Lemma gap_before_place prev rt :
  rt_ok types prev -> rt_ok types rt -> gap_before types (Some prev) (rt_position rt) = ending prev [rt].
Proof using.
  intros Hprev Hrt. unfold gap_before, ending.
  rewrite lt_clustered by (by apply rt_clustered). by rewrite general_clustered by (by apply rt_clustered).
Qed.

(** Everything that [flush] emits of the range tombstones, but for the end of the range. *)
Definition closing_changes (prev : option range_tombstone) (es : list (entry V)) : list change :=
  match prev, es with
  | Some prev, [] => [end_change prev]
  | _, e :: _ => gap_before types prev (rt_position e.2)
  | None, [] => []
  end.
Definition overlapping_change (lower u : position) (es : list (entry V)) : list change :=
  match es with
  | e :: _ => if bool_decide (position_tri_compare types (rt_position e.2) u = Lt) then change_at_start types lower e.2 else []
  | [] => []
  end.

(** The range tombstone before the list, if there is one, was flushed. *)
Definition flushed (m u : place) (prev : option range_tombstone) (rts : list range_tombstone) : Prop :=
  match prev with
  | Some p => rt_ok types p /\ canonical (Some (hi p, rt_tomb p)) rts /\ place_lt (hi p) m = false /\ place_lt (hi p) u = true
  | None => canonical None rts
  end.

(** What precedes the start of the next range tombstone. *)
Definition gap (prev : option range_tombstone) (rt : range_tombstone) : list change :=
  match prev with Some p => ending p [rt] | None => [] end.

Lemma gap_cons prev rt rts : changes_after prev (rt :: rts) = gap prev rt ++ start_change rt :: changes_after (Some rt) rts.
Proof using. by destruct prev. Qed.

Lemma gap_flushed m u prev rt rts :
  flushed m u prev (rt :: rts) ->
  rt_ok types rt /\ canonical (Some (hi rt, rt_tomb rt)) rts /\ gap_before types prev (rt_position rt) = gap prev rt /\
  from_to m u (gap prev rt) = gap prev rt.
Proof using.
  intros Hprev. destruct prev as [p|]; [|by destruct Hprev as (? & _ & ?)].
  destruct Hprev as (Hp & (Hrt & _ & Hrts) & Hm & Hlt). split; [done|]. split; [done|]. split; [by apply gap_before_place|].
  simpl. destruct (place_lt (hi p) (lo rt)); [|done]. unfold from_to. by rewrite filter_cons_True.
Qed.

(** The first range tombstone that stays. *)
Lemma flush_stays lower m u prev rt rts :
  position_ok types u -> flushed m (flush_place u) prev (rt :: rts) -> same_lower lower m (rt :: rts) ->
  place_lt (hi rt) (flush_place u) = false ->
  gap_before types prev (rt_position rt) ++
    (if bool_decide (position_tri_compare types (rt_position rt) u = Lt) then change_at_start types lower rt else []) =
    from_to m (flush_place u) (changes_after prev (rt :: rts)) /\
  forall t, (prev = None -> t = no_tombstone) ->
    last_tombstone t (changes_before (flush_place u) (changes_after prev (rt :: rts))) =
    last_tombstone no_tombstone (changes_before (flush_place u) (bounds_of (rt :: rts))).
Proof using Htypes.
  intros Hu Hprev [Hlower Hrts] Hhi. apply Forall_cons in Hrts as [[Hlo _] _].
  destruct (gap_flushed _ _ _ _ _ Hprev) as (Hrt & Hcan & Hgap & Hfrom).
  assert (is_after_all_clustered_rows u = false) as Ha.
  { destruct (is_after_all_clustered_rows u) eqn:Ha; [|done]. unfold flush_place in Hhi. rewrite Ha in Hhi.
    by rewrite hi_beyond in Hhi. }
  rewrite before_flush_place by (try done; by apply rt_clustered). change (position_place (rt_position rt)) with (lo rt).
  rewrite (change_at_start_place lower m) by done. rewrite Hgap, gap_cons. cbn [bounds_of]. fold (changes_after (Some rt) rts).
  change (ending rt rts ++ bounds_of rts) with (changes_after (Some rt) rts).
  assert (Forall (fun c => place_lt (change_place c) (flush_place u) = false) (changes_after (Some rt) rts)) as Hafter.
  { apply Forall_forall. intros c Hc. pose proof (after_from _ _ _ Hcan Hc). places [change_place c; hi rt; flush_place u]. }
  assert (changes_before (flush_place u) (changes_after (Some rt) rts) = [] /\ from_to m (flush_place u) (changes_after (Some rt) rts) = []) as [Hb Hf].
  { split; apply list_filter_none; (eapply Forall_impl; [exact Hafter|]); intros c Hc; cbv beta in *; rewrite Hc; [done|by intros [_ ?]]. }
  split.
  - unfold from_to in *. rewrite filter_app, Hfrom, filter_cons. change (change_place (start_change rt)) with (lo rt).
    rewrite Hf. destruct (place_lt (lo rt) (flush_place u)), (place_lt (lo rt) m); by simpl.
  - intros t Ht. unfold changes_before in *. rewrite filter_app, !filter_cons, Hb, last_tombstone_app. change (change_place (start_change rt)) with (lo rt).
    destruct (place_lt (lo rt) (flush_place u)) eqn:Hlt; simpl; [done|]. destruct prev as [p|]; simpl; [|by apply Ht].
    destruct Hprev as (_ & _ & _ & Hp). assert (place_lt (hi p) (lo rt) = true) as -> by (places [hi p; lo rt; flush_place u]).
    by rewrite filter_cons_True.
Qed.

Lemma flush_loop_spec lower m u prev es :
  position_ok types u -> flushed m (flush_place u) prev es.*2 -> same_lower lower m es.*2 ->
  let '(cs, prev', es') := flush_loop types lower u prev es in
  cs ++ closing_changes prev' es' ++ overlapping_change lower u es' = from_to m (flush_place u) (changes_after prev es.*2) /\
  (exists popped, es = popped ++ es' /\ Forall (fun e => place_lt (hi e.2) (flush_place u) = true) popped) /\
  Forall (fun e => place_lt (hi e.2) (flush_place u) = false) es' /\
  forall t, (prev = None -> t = no_tombstone) ->
    last_tombstone t (changes_before (flush_place u) (changes_after prev es.*2)) = last_tombstone no_tombstone (changes_before (flush_place u) (bounds_of es'.*2)).
Proof using Htypes.
  intros Hu. revert prev. induction es as [|e es IH]; intros prev Hprev Hlower; cbn [flush_loop].
  - split; [|split; [by exists []|split; [done|]]].
    + destruct prev as [p|]; [|done]. destruct Hprev as (_ & _ & Hm & Hlt). simpl. unfold changes_after, from_to. simpl.
      rewrite filter_cons_True; [done|]. by split.
    + intros t Ht. destruct prev as [p|]; [|by rewrite Ht]. destruct Hprev as (_ & _ & _ & Hlt). unfold changes_after, changes_before. simpl.
      by rewrite filter_cons_True.
  - destruct (gap_flushed _ _ _ e.2 es.*2 Hprev) as (Hrt & Hcan & Hgap & Hfrom). rewrite should_flush_place by (try done; by apply rt_clustered).
    change (position_place (rt_end_position e.2)) with (hi e.2). destruct (place_lt (hi e.2) (flush_place u)) eqn:Hhi.
    + destruct Hlower as [Hlower [[Hlo Hm] Hes]%Forall_cons]. specialize (IH (Some e.2)). destruct (flush_loop _ _ _ _ _) as [[cs prev'] es'].
      destruct IH as (Hcs & (popped & -> & Hpopped) & Hes' & Hlast); [by split_and!|by split|].
      split; [|split; [exists (e :: popped); split; [done|by constructor]|split; [done|]]].
      * cbn [fmap list_fmap]. rewrite gap_cons. unfold from_to in *. rewrite filter_app, Hfrom, filter_cons, <- Hcs.
        rewrite Hgap, (change_at_start_place lower m) by done. change (change_place (start_change e.2)) with (lo e.2).
        destruct Hrt as [_ Hrt]. assert (place_lt (lo e.2) (flush_place u) = true) as -> by (places [lo e.2; hi e.2; flush_place u]).
        rewrite <- !app_assoc. destruct (place_lt (lo e.2) m); simpl; [|done]. done.
      * intros t Ht. cbn [fmap list_fmap]. rewrite gap_cons. unfold changes_before in *.
        rewrite filter_app, filter_cons, last_tombstone_app. destruct (decide _); [|by apply Hlast]. simpl. by apply Hlast.
    + destruct (flush_stays lower m u prev e.2 es.*2) as [Hcs Hlast]; [done..|].
      split; [by destruct prev|]. split; [by exists []|]. split; [|exact Hlast].
      constructor; [done|]. apply Forall_forall. intros e' He'.
      pose proof (canonical_ends _ _ _ _ Hcan (list_elem_of_fmap_2 snd _ _ He')).
      places [hi e.2; hi e'.2; flush_place u].
Qed.
(** * The invariant of a generator *)

(** The newest of the range tombstones that cover a place. *)
Definition newest_at (seen : list range_tombstone) (x : place) : option tombstone := fold_left omax (contribution types x <$> seen) None.

Lemma newest_at_snoc seen rt x : newest_at (seen ++ [rt]) x = omax (newest_at seen x) (contribution types x rt).
Proof using. unfold newest_at. by rewrite fmap_app, fold_left_app. Qed.

Abbreviation g_values g := (rl_values (g_range_tombstones g)).

(** A generator that was flushed up to [m] and was given [seen], when [a] is the tombstone that
    is active after what it emitted. *)
Record pending (g : range_tombstone_change_generator V) (m : place) (seen : list range_tombstone) (a : tombstone) : Prop := {
  pending_list : rl_ok (g_range_tombstones g);
  pending_lower : position_ok types (g_lower_bound g);
  pending_same : general_place (g_lower_bound g) = m \/
    place_lt m (general_place (g_lower_bound g)) = false /\ forall x, place_lt x m = true -> covering (g_values g) x = None;
  pending_ends : Forall (fun rt => place_lt (hi rt) m = false) (g_values g);
  pending_cover : forall x, place_lt x m = false -> covering (g_values g) x = newest_at seen x;
  pending_active : a = last_tombstone no_tombstone (changes_before m (bounds_of (g_values g)));
}.

Lemma covering_elem p l rt x : canonical p l -> rt ∈ l -> covers types rt x = true -> covering l x = Some (rt_tomb rt).
Proof using Htypes.
  revert p. induction l as [|r l IH]; intros p; [by intros _ ?%elem_of_nil|]. intros Hl Hin Hx. cbn [covering].
  apply elem_of_cons in Hin as [->|Hin]; [by rewrite Hx|]. destruct Hl as ([_ Hok] & _ & Hl).
  assert (covers types r x = false) as ->; [|by eapply IH].
  destruct (covers types r x) eqn:Hr; [|done]. apply andb_true_iff in Hr as [_ Hr].
  pose proof (covering_before types _ _ _ _ Hl Hr) as Hnone. rewrite (covering_none types) in Hnone.
  rewrite Forall_forall in Hnone. by rewrite Hnone in Hx.
Qed.

Lemma covering_some l x t : covering l x = Some t -> exists rt, rt ∈ l /\ covers types rt x = true /\ rt_tomb rt = t.
Proof using.
  induction l as [|r l IH]; [done|]. cbn [covering]. destruct (covers types r x) eqn:Hr.
  - intros [= <-]. exists r. split; [left|done].
  - intros (rt & ? & ?)%IH. exists rt. split; [by right|done].
Qed.

(** Where a range tombstone ends, another one is active. *)
Lemma covering_end p l rt : canonical p l -> rt ∈ l -> covering l (hi rt) <> Some (rt_tomb rt).
Proof using Htypes.
  revert p. induction l as [|r l IH]; intros p; [by intros _ ?%elem_of_nil|]. intros ([_ Hok] & _ & Hl) Hin. cbn [covering].
  apply elem_of_cons in Hin as [->|Hin].
  - unfold covers, between. replace (place_lt (hi r) (hi r)) with false by (places [hi r]). rewrite andb_false_r.
    destruct l as [|r' l]; [done|]. pose proof Hl as ([_ Hok'] & [Hf Hne] & _).
    destruct (place_lt (hi r) (lo r')) eqn:Hgap; [by rewrite (covering_before_first _ _ _ _ Hl Hgap)|].
    cbn [covering]. unfold covers, between. rewrite Hgap. simpl.
    assert (place_lt (hi r) (hi r') = true) as -> by (places [hi r; lo r'; hi r']). intros [= Heq]. apply Hne; [|done].
    places [hi r; lo r'].
  - assert (covers types r (hi rt) = false) as ->; [|by eapply IH]. unfold covers, between.
    by rewrite (canonical_ends _ _ _ _ Hl Hin), andb_false_r.
Qed.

────────────────

→ **HOW TO COMPLETE THIS TASK**: From the material above, set down exactly the lines starting at the one with "Lemma covering_elem p" and ending at the one with "destruct (covers types r x) eqn:Hr;", end lines included.

→ **SOLUTION TO THIS EXERCISE**:
Lemma covering_elem p l rt x : canonical p l -> rt ∈ l -> covers types rt x = true -> covering l x = Some (rt_tomb rt).
Proof using Htypes.
  revert p. induction l as [|r l IH]; intros p; [by intros _ ?%elem_of_nil|]. intros Hl Hin Hx. cbn [covering].
  apply elem_of_cons in Hin as [->|Hin]; [by rewrite Hx|]. destruct Hl as ([_ Hok] & _ & Hl).
  assert (covers types r x = false) as ->; [|by eapply IH].
  destruct (covers types r x) eqn:Hr; [|done]. apply andb_true_iff in Hr as [_ Hr].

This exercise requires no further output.